Here it is:
In an era where individuals take to social networks to not only connect with one another, but also share experiences, the “statusphere” as I call it, is transforming a media ecosystem into a very personal EGOsystem.
Let’s start with the awkward phrasings.
An “era” is a time-period, so you’d modify it with “when” not “where.” And why not simply begin the sentence with “When”? Those four letters could have communicated the same thing as the first four words.
Then there’s the tongue-twisting staccato of putting a prepositional phrase that starts with “to” in series with an infinitive. And not just any infinitive: a split infinitive. (I don’t think it’s always wrong to split an infinitive, but there was no need to do so here.)

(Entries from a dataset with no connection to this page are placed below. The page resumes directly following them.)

(** * tts-frontend-proto: the Token demonstration script, [main.py]

    The script builds one [processed_pb2.Token], assigns its four fields,
    renders it with [google.protobuf.json_format.MessageToJson] and prints
    the result.  The development below embeds

    - the Python values the script handles ([str] as a sequence of code
      points, [int] as [Z]), the exceptions it can meet, and the console;
    - the [Token] message of the generated module [processed_pb2];
    - [json_format.MessageToJson] with the keyword arguments the script
      leaves at their defaults, down to [json.dumps];
    - the script itself: [main] and the module body with its
      [__name__ == '__main__'] guard;
    - [json.loads], the reader of Python's [json] module, to say what a
      rendered text denotes.

    Two of these are not in the repository's sources.  [processed_pb2] is
    generated code of the repository; its [Token] is taken from the
    specification's data model.  [google.protobuf.json_format] and
    Python's [json] are third-party and standard-library code; they are
    embedded from their own sources ([json_format.py], [json/encoder.py],
    [json/decoder.py]), restricted to the field types a [Token] has. *)

From Stdlib Require Import List ZArith NArith Lia Bool Ascii String.
From Stdlib Require Import DecimalString DecimalZ.
Import ListNotations.

Set Warnings "-register-all".

Local Open Scope N_scope.

(** ** Python values, exceptions and the console *)

Module Py.

(** A Python [str] is a sequence of Unicode code points. *)
Definition codepoint := N.
Definition pystr := list codepoint.

(** An ASCII literal of the source text, character by character. *)
Definition lit (s : string) : pystr :=
  List.map N_of_ascii (list_ascii_of_string s).

Definition str_eqb (a b : pystr) : bool :=
  if list_eq_dec N.eq_dec a b then true else false.

(** [str(n)] for an [int]: optional minus sign, decimal digits. *)
Definition str_of_int (z : Z) : pystr :=
  lit (NilZero.string_of_int (Z.to_int z)).

Inductive exn :=
| AttributeError
| TypeError
| ValueError
| UnicodeEncodeError
| SerializeToJsonError
| ParseError.

Inductive result (A : Type) :=
| Ok (a : A)
| Raise (e : exn).
Arguments Ok {A} a.
Arguments Raise {A} e.

(** The text encodings a console stream may be opened with. *)
Inductive codec := ascii_codec | latin_1 | utf_8.

Definition is_surrogate (c : codepoint) : bool :=
  (0xD800 <=? c) && (c <=? 0xDFFF).

Definition utf8_char (c : codepoint) : result (list N) :=
  if c <? 0x80 then Ok [c]
  else if c <? 0x800 then Ok [0xC0 + c / 64; 0x80 + c mod 64]
  else if is_surrogate c then Raise UnicodeEncodeError
  else if c <? 0x10000 then
    Ok [0xE0 + c / 4096; 0x80 + (c / 64) mod 64; 0x80 + c mod 64]
  else if c <? 0x110000 then
    Ok [0xF0 + c / 262144; 0x80 + (c / 4096) mod 64;
        0x80 + (c / 64) mod 64; 0x80 + c mod 64]
  else Raise UnicodeEncodeError.

(** [str.encode(encoding, 'strict')] on one code point. *)
Definition encode_char (enc : codec) (c : codepoint) : result (list N) :=
  match enc with
  | ascii_codec => if c <? 0x80 then Ok [c] else Raise UnicodeEncodeError
  | latin_1 => if c <? 0x100 then Ok [c] else Raise UnicodeEncodeError
  | utf_8 => utf8_char c
  end.

Fixpoint encode (enc : codec) (s : pystr) : result (list N) :=
  match s with
  | [] => Ok []
  | c :: r =>
      match encode_char enc c with
      | Raise e => Raise e
      | Ok bs =>
          match encode enc r with
          | Raise e => Raise e
          | Ok rest => Ok (bs ++ rest)
          end
      end
  end.

(** What a run can observe and change: the arguments of the process, the
    encoding of [sys.stdout], the bytes written to it so far, and the
    argument of every [print] call so far. *)
Record world := mkWorld {
  argv : list pystr;
  stdout_encoding : codec;
  stdout : list N;
  printed : list pystr
}.

(** Statements run in a state-and-exception monad over the world. *)
Definition M (A : Type) := world -> result (A * world).

Definition ret {A} (a : A) : M A := fun w => Ok (a, w).

Definition bind {A B} (c : M A) (k : A -> M B) : M B :=
  fun w =>
    match c w with
    | Ok (a, w') => k a w'
    | Raise e => Raise e
    end.

Definition lift {A} (r : result A) : M A :=
  fun w =>
    match r with
    | Ok a => Ok (a, w)
    | Raise e => Raise e
    end.

Definition NEWLINE : codepoint := 10.

(** [print(s)]: the text and a newline go to [sys.stdout], which encodes
    them strictly. *)
Definition print (s : pystr) : M unit :=
  fun w =>
    match encode (stdout_encoding w) (s ++ [NEWLINE]) with
    | Raise e => Raise e
    | Ok bytes =>
        Ok (tt, {| argv := argv w;
                   stdout_encoding := stdout_encoding w;
                   stdout := stdout w ++ bytes;
                   printed := printed w ++ [s] |})
    end.

(** The exit status of the interpreter: 0 when the script ran to its end,
    1 when an exception reached the top level. *)
Definition exit_status {A} (r : result A) : Z :=
  match r with
  | Ok _ => 0%Z
  | Raise _ => 1%Z
  end.

End Py.

Import Py.

Notation "x <- c ;; k" := (bind c (fun x => k))
  (at level 61, c at next level, right associativity).

(** Values that can be assigned to an attribute or stored in a field. *)
Inductive value :=
| VInt (z : Z)
| VStr (s : pystr).

Definition value_eqb (a b : value) : bool :=
  match a, b with
  | VInt x, VInt y => Z.eqb x y
  | VStr x, VStr y => str_eqb x y
  | _, _ => false
  end.

(** ** The generated message module *)

Module processed_pb2.

(** Modelled from the spec: the generated module [processed_pb2] is not
    among the sources.  The spec's data model gives [Token] four fields,
    [name] (text) and [index], [span_from], [span_to] (integers), and its
    example output shows the JSON names [name], [index], [spanFrom],
    [spanTo] with the integers unquoted. *)
Record Token := mkToken {
  name : pystr;
  index : Z;
  span_from : Z;
  span_to : Z
}.

(** Modelled from the spec: [Token()], a message whose fields hold the
    defaults of their types. *)
Definition Token_new : M Token :=
  ret {| name := []; index := 0; span_from := 0; span_to := 0 |}.

(** The kinds of field the formatter tells apart here. *)
Inductive cpp_type := CPPTYPE_STRING | CPPTYPE_INT32 | CPPTYPE_INT64.

Inductive FieldDescriptor := f_name | f_index | f_span_from | f_span_to.

(** Modelled from the spec: the fields of the message descriptor, in the
    order of the spec's data model, taken to be the order of their field
    numbers. *)
Definition fields : list FieldDescriptor :=
  [f_name; f_index; f_span_from; f_span_to].

Definition field_name (f : FieldDescriptor) : pystr :=
  match f with
  | f_name => lit "name"
  | f_index => lit "index"
  | f_span_from => lit "span_from"
  | f_span_to => lit "span_to"
  end.

(** Modelled from the spec: [name] is text; the three integer fields are
    of a kind the formatter writes as unquoted numbers, as the spec's
    example output has them: 32-bit signed integers. *)
Definition field_cpp_type (f : FieldDescriptor) : cpp_type :=
  match f with
  | f_name => CPPTYPE_STRING
  | _ => CPPTYPE_INT32
  end.

Definition default_value (f : FieldDescriptor) : value :=
  match field_cpp_type f with
  | CPPTYPE_STRING => VStr []
  | _ => VInt 0
  end.

Definition to_upper (c : codepoint) : codepoint :=
  if (97 <=? c) && (c <=? 122) then c - 32 else c.

(** The schema compiler's rule for a field's JSON name: underscores are
    dropped and the character after one is put in upper case.  It gives
    the names of the spec's example output, [spanFrom] and [spanTo]. *)
Fixpoint ToJsonName_from (capitalize_next : bool) (input : pystr) : pystr :=
  match input with
  | [] => []
  | c :: r =>
      if c =? 95 then ToJsonName_from true r
      else if capitalize_next then to_upper c :: ToJsonName_from false r
      else c :: ToJsonName_from false r
  end.

Definition ToJsonName (input : pystr) : pystr := ToJsonName_from false input.

Definition json_name (f : FieldDescriptor) : pystr :=
  ToJsonName (field_name f).

Definition getattr (t : Token) (f : FieldDescriptor) : value :=
  match f with
  | f_name => VStr (name t)
  | f_index => VInt (index t)
  | f_span_from => VInt (span_from t)
  | f_span_to => VInt (span_to t)
  end.

(** The range of a 32-bit signed integer field. *)
Definition int32_ok (z : Z) : bool :=
  ((-2147483648 <=? z) && (z <=? 2147483647))%Z.

(** The runtime's check of a value against the type of a field: text must
    be encodable in UTF-8, an integer must lie in the range of the field's
    type; a value of another type is a [TypeError], a value of the right
    type that fails the check a [ValueError] (the Unicode error of the C
    runtime is one). *)
Definition CheckValue (f : FieldDescriptor) (v : value) : result value :=
  match field_cpp_type f, v with
  | CPPTYPE_STRING, VStr s =>
      match encode utf_8 s with
      | Ok _ => Ok v
      | Raise _ => Raise ValueError
      end
  | CPPTYPE_INT32, VInt z => if int32_ok z then Ok v else Raise ValueError
  | CPPTYPE_INT64, VInt z => Ok v
  | _, _ => Raise TypeError
  end.

(** The field of the message replaced by a checked value. *)
Definition store (t : Token) (f : FieldDescriptor) (v : value) : result Token :=
  match f, v with
  | f_name, VStr s =>
      Ok {| name := s; index := index t;
            span_from := span_from t; span_to := span_to t |}
  | f_index, VInt z =>
      Ok {| name := name t; index := z;
            span_from := span_from t; span_to := span_to t |}
  | f_span_from, VInt z =>
      Ok {| name := name t; index := index t;
            span_from := z; span_to := span_to t |}
  | f_span_to, VInt z =>
      Ok {| name := name t; index := index t;
            span_from := span_from t; span_to := z |}
  | _, _ => Raise TypeError
  end.

Definition set_field (t : Token) (f : FieldDescriptor) (v : value)
  : result Token :=
  match CheckValue f v with
  | Raise e => Raise e
  | Ok checked => store t f checked
  end.

Definition find_field (attr : pystr) : option FieldDescriptor :=
  List.find (fun f => str_eqb (field_name f) attr) fields.

(** Modelled from the spec: [token.attr = v] on the record of four named
    fields.  The attribute must be a field of the message and the value
    pass the runtime's check for the field's type; no other field of the
    message is looked at. *)
Definition setattr (t : Token) (attr : pystr) (v : value) : M Token :=
  match find_field attr with
  | None => lift (Raise AttributeError)
  | Some f => lift (set_field t f v)
  end.

(** [message.ListFields()]: the fields that are set, by field number.
    A scalar field without presence is set when it differs from its
    default. *)
Definition ListFields (t : Token) : list (FieldDescriptor * value) :=
  List.filter (fun fv => negb (value_eqb (snd fv) (default_value (fst fv))))
    (List.map (fun f => (f, getattr t f)) fields).

End processed_pb2.

(** ** Python's [json] module

    The writer, [dumps], follows [json/encoder.py]: [JSONEncoder] with
    its [indent] and [ensure_ascii] arguments, [sort_keys] left at
    [False].  The reader, [loads], follows [json/decoder.py] and
    [json/scanner.py].  Floating-point numbers are left out of both. *)

Module json.

(** *** The writer *)

Inductive jvalue :=
| JNull
| JBool (b : bool)
| JInt (z : Z)
| JStr (s : pystr)
| JArr (items : list jvalue)
| JObj (members : list (pystr * jvalue)).

Definition QUOTE : codepoint := 34.
Definition BACKSLASH : codepoint := 92.
Definition SPACE : codepoint := 32.

Definition hex_digit (n : N) : codepoint :=
  if n <? 10 then 48 + n else 87 + n.

(** ['{0:04x}'.format(n)] for [n < 0x10000]. *)
Definition hex4 (n : N) : pystr :=
  [hex_digit (n / 4096 mod 16); hex_digit (n / 256 mod 16);
   hex_digit (n / 16 mod 16); hex_digit (n mod 16)].

Definition u_escape (n : N) : pystr := BACKSLASH :: 117 :: hex4 n.

(** [ESCAPE_DCT]: the short escapes, and [\u00XX] for the other control
    characters. *)
Definition ESCAPE_DCT (c : codepoint) : option pystr :=
  if c =? BACKSLASH then Some [BACKSLASH; BACKSLASH]
  else if c =? QUOTE then Some [BACKSLASH; QUOTE]
  else if c =? 8 then Some [BACKSLASH; 98]
  else if c =? 12 then Some [BACKSLASH; 102]
  else if c =? 10 then Some [BACKSLASH; 110]
  else if c =? 13 then Some [BACKSLASH; 114]
  else if c =? 9 then Some [BACKSLASH; 116]
  else if c <? 0x20 then Some (u_escape c)
  else None.

(** The replacement of one matched character in
    [py_encode_basestring_ascii]. *)
Definition replace_ascii (c : codepoint) : pystr :=
  match ESCAPE_DCT c with
  | Some e => e
  | None =>
      if c <? 0x10000 then u_escape c
      else
        let n := c - 0x10000 in
        u_escape (N.lor 0xd800 (N.land (N.shiftr n 10) 0x3ff))
        ++ u_escape (N.lor 0xdc00 (N.land n 0x3ff))
  end.

(** [ESCAPE_ASCII] matches a backslash, a quote, and everything outside
    the printable ASCII range. *)
Definition matches_ESCAPE_ASCII (c : codepoint) : bool :=
  (c =? BACKSLASH) || (c =? QUOTE) || negb ((SPACE <=? c) && (c <=? 126)).

Definition py_encode_basestring_ascii (s : pystr) : pystr :=
  QUOTE :: List.flat_map
             (fun c => if matches_ESCAPE_ASCII c then replace_ascii c else [c]) s
        ++ [QUOTE].

(** [ESCAPE] matches the characters of [ESCAPE_DCT] only. *)
Definition py_encode_basestring (s : pystr) : pystr :=
  QUOTE :: List.flat_map
             (fun c => match ESCAPE_DCT c with Some e => e | None => [c] end) s
        ++ [QUOTE].

Definition newline_indent (indent level : nat) : pystr :=
  NEWLINE :: List.repeat SPACE (indent * level).

Section Encoder.

Variable ensure_ascii : bool.
Variable indent : option nat.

The parallel between “connect” and “share” should be signaled by saying “to share” rather than letting “share” dangle eight words from the “to” signal.
The failure to set off “as I call it” with commas at both ends makes it unclear whether the author is coining this term in the first instance or distinguishing his version of the term from someone else’s.

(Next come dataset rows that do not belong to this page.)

(** C6.  [update] fetches the article by id first and signals NotFound,
    without calling the repository's update, when the id does not resolve.
    The payload handed to the repository's update holds a slug, made anew
    from the title, only if a title was supplied that differs from the
    fetched article's title; with an unchanged (or no) title the payload
    has no slug and no random bytes are drawn.  Stored through that
    payload, the article keeps its slug. *)
Theorem update_slug_only_when_title_changes (charMap : N -> option str)
    (normalize : str -> str) (h : Handler) (id : Id)
    (dto : UpdateArticleDto) (w : World) :
  (let x := run h (ArticlesService.update charMap normalize id dto) w in
   match h _ (ArticleFindById id) w with
  | (w1, Ok None) =>
      x = (w1, [Invoked (ArticleFindById id)],
           Err (NotFoundException 404 "slug" "Artilce not found"))
  | (w1, Ok (Some a)) =>
      if ArticlesService.title_changed (update_title dto) a
      then exists t,
             update_title dto = Some t /\ t <> article_title a
             /\ Trace.draws (trace_of x) = [11%nat]
             /\ match h _ (GetRandomValues 11) w1 with
                | (_, Ok rv) =>
                    Trace.updates (trace_of x)
                    = [(a, {| upd_body := update_body dto;
                              upd_title := Some t;
                              upd_slug :=
                                Some (ArticlesService.baseSlug
                                        charMap normalize t
                                      ++ lit "-" ++ Slug.suffix_of 11 rv) |})]
                | (_, Err _) => Trace.updates (trace_of x) = []
                end
      else ArticlesService.title_changed (Some (article_title a)) a = false
           /\ Trace.updates (trace_of x)
              = [(a, {| upd_body := update_body dto;
                        upd_title := update_title dto;
                        upd_slug := None |})]
           /\ Trace.draws (trace_of x) = []
  | (w1, Err e) => x = (w1, [Invoked (ArticleFindById id)], Err e)
  end)
  /\
  let y := run InMemory.handler
             (ArticlesService.update charMap normalize id dto) w in
  match InMemory.articleFindById id w with
  | Some a =>
      if ArticlesService.title_changed (update_title dto) a
      then True
      else exists a',
             InMemory.articleFindById id (world_of y) = Some a'
             /\ article_slug a' = article_slug a
             /\ result_of y
                = Ok (Some (InMemory.populate_article (world_of y) a'))
  | None => result_of y = Err ArticlesService.article_not_found
            /\ world_of y = w
  end.
Proof.
  cbv zeta. split.
  - destruct (h _ (ArticleFindById id) w) as [w1 [[a|]|e]] eqn:Hfetch.
    + destruct (ArticlesService.title_changed (update_title dto) a) eqn:Hc.
      * destruct (title_changed_differs _ _ Hc) as [t [Ht [_ Hd]]].
        exists t. split; [exact Ht|]. split; [exact Hd|].
        rewrite (update_run_changed charMap normalize h id dto w w1 a t
                   Hfetch Ht Hc).
        destruct (h _ (GetRandomValues 11) w1) as [w2 [rv|e]];
          [|split; reflexivity].
        cbv zeta.
        match goal with
        | |- context [h _ (ArticleUpdate a ?p) w2] =>
            destruct (h _ (ArticleUpdate a p) w2) as [w3 [a'|e]];
            [|split; reflexivity]
        end.
        destruct (h _ (ArticleFindByIdWithRelations _) w3) as [w4 [r|e]];
          split; reflexivity.
      * split; [apply title_unchanged|].
        rewrite (update_run_unchanged charMap normalize h id dto w w1 a
                   Hfetch Hc).
        cbv zeta.
        destruct (h _ (ArticleUpdate a _) w1) as [w2 [a'|e]];
          [|split; reflexivity].
        destruct (h _ (ArticleFindByIdWithRelations _) w2) as [w3 [r|e]];
          split; reflexivity.
    + unfold ArticlesService.update,
        ArticlesService.validateAndFetchArticleById.
      cbn [bind call run]. now rewrite Hfetch.
    + unfold ArticlesService.update,
        ArticlesService.validateAndFetchArticleById.
      cbn [bind call run]. now rewrite Hfetch.
  - destruct (InMemory.articleFindById id w) as [a|] eqn:Hfind.
    + destruct (ArticlesService.title_changed (update_title dto) a) eqn:Hc;
        [exact I|].
      assert (Hfetch : InMemory.handler _ (ArticleFindById id) w
                       = (w, Ok (Some a))) by (simpl; now rewrite Hfind).
      rewrite (update_run_unchanged charMap normalize InMemory.handler
                 id dto w w a Hfetch Hc).
      cbv zeta. cbn [InMemory.handler]. unfold InMemory.articleUpdate.
      pose proof (articleFindById_id _ _ _ Hfind) as Hid.
      rewrite Hid, Hfind.
      set (p := {| upd_body := update_body dto;
                   upd_title := update_title dto; upd_slug := None |}).
      set (a' := InMemory.merge a p (now w)).
      assert (Hnew : InMemory.articleFindById id
                       (InMemory.with_articles w
                          (map (fun r => if (article_id r =? id)%N
                                         then a' else r)
                               (articles (db w))))
                     = Some a').
      { unfold InMemory.articleFindById. simpl.
        apply find_after_replace; [exact Hid|].
        unfold InMemory.articleFindById in Hfind. congruence. }
      exists a'. cbn [world_of result_of fst snd].
      change (article_id a') with (article_id a). rewrite Hid.
      split; [exact Hnew|]. split; [reflexivity|].
      unfold InMemory.articleFindByIdWithRelations. now rewrite Hnew.
    + unfold ArticlesService.update,
        ArticlesService.validateAndFetchArticleById.
      cbn [bind call run InMemory.handler]. rewrite Hfind. split; reflexivity.
Qed.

And shifting to substance: that term—“statusphere.” Really? No.
The “-sphere” or “-osphere” suffix is a played-out meme generator.
But that is not the only meme plopped in our laps. We also have the unpunny meme, “EGOsystem.”
Oh, I get it. People are too self-oriented on social networks. (The effort is evidently to make an obvious notion seem ready for the cover of Wired circa 1995.)
My point? I haven’t got one, other than: “If you write, learn to write.” And perhaps, “Let your original ideas shine through as clear expression rather than dressing old ideas in gaudy, new words.”
This has been my review of the second sentence in a piece called “The Erosion of Privacy and the Rise of Publicness…and why it’s a good thing” (pre-existing overdone meme, capitalization fail, and indeterminate reference all in original).
Now I’ll go see if I can get through the next sentence.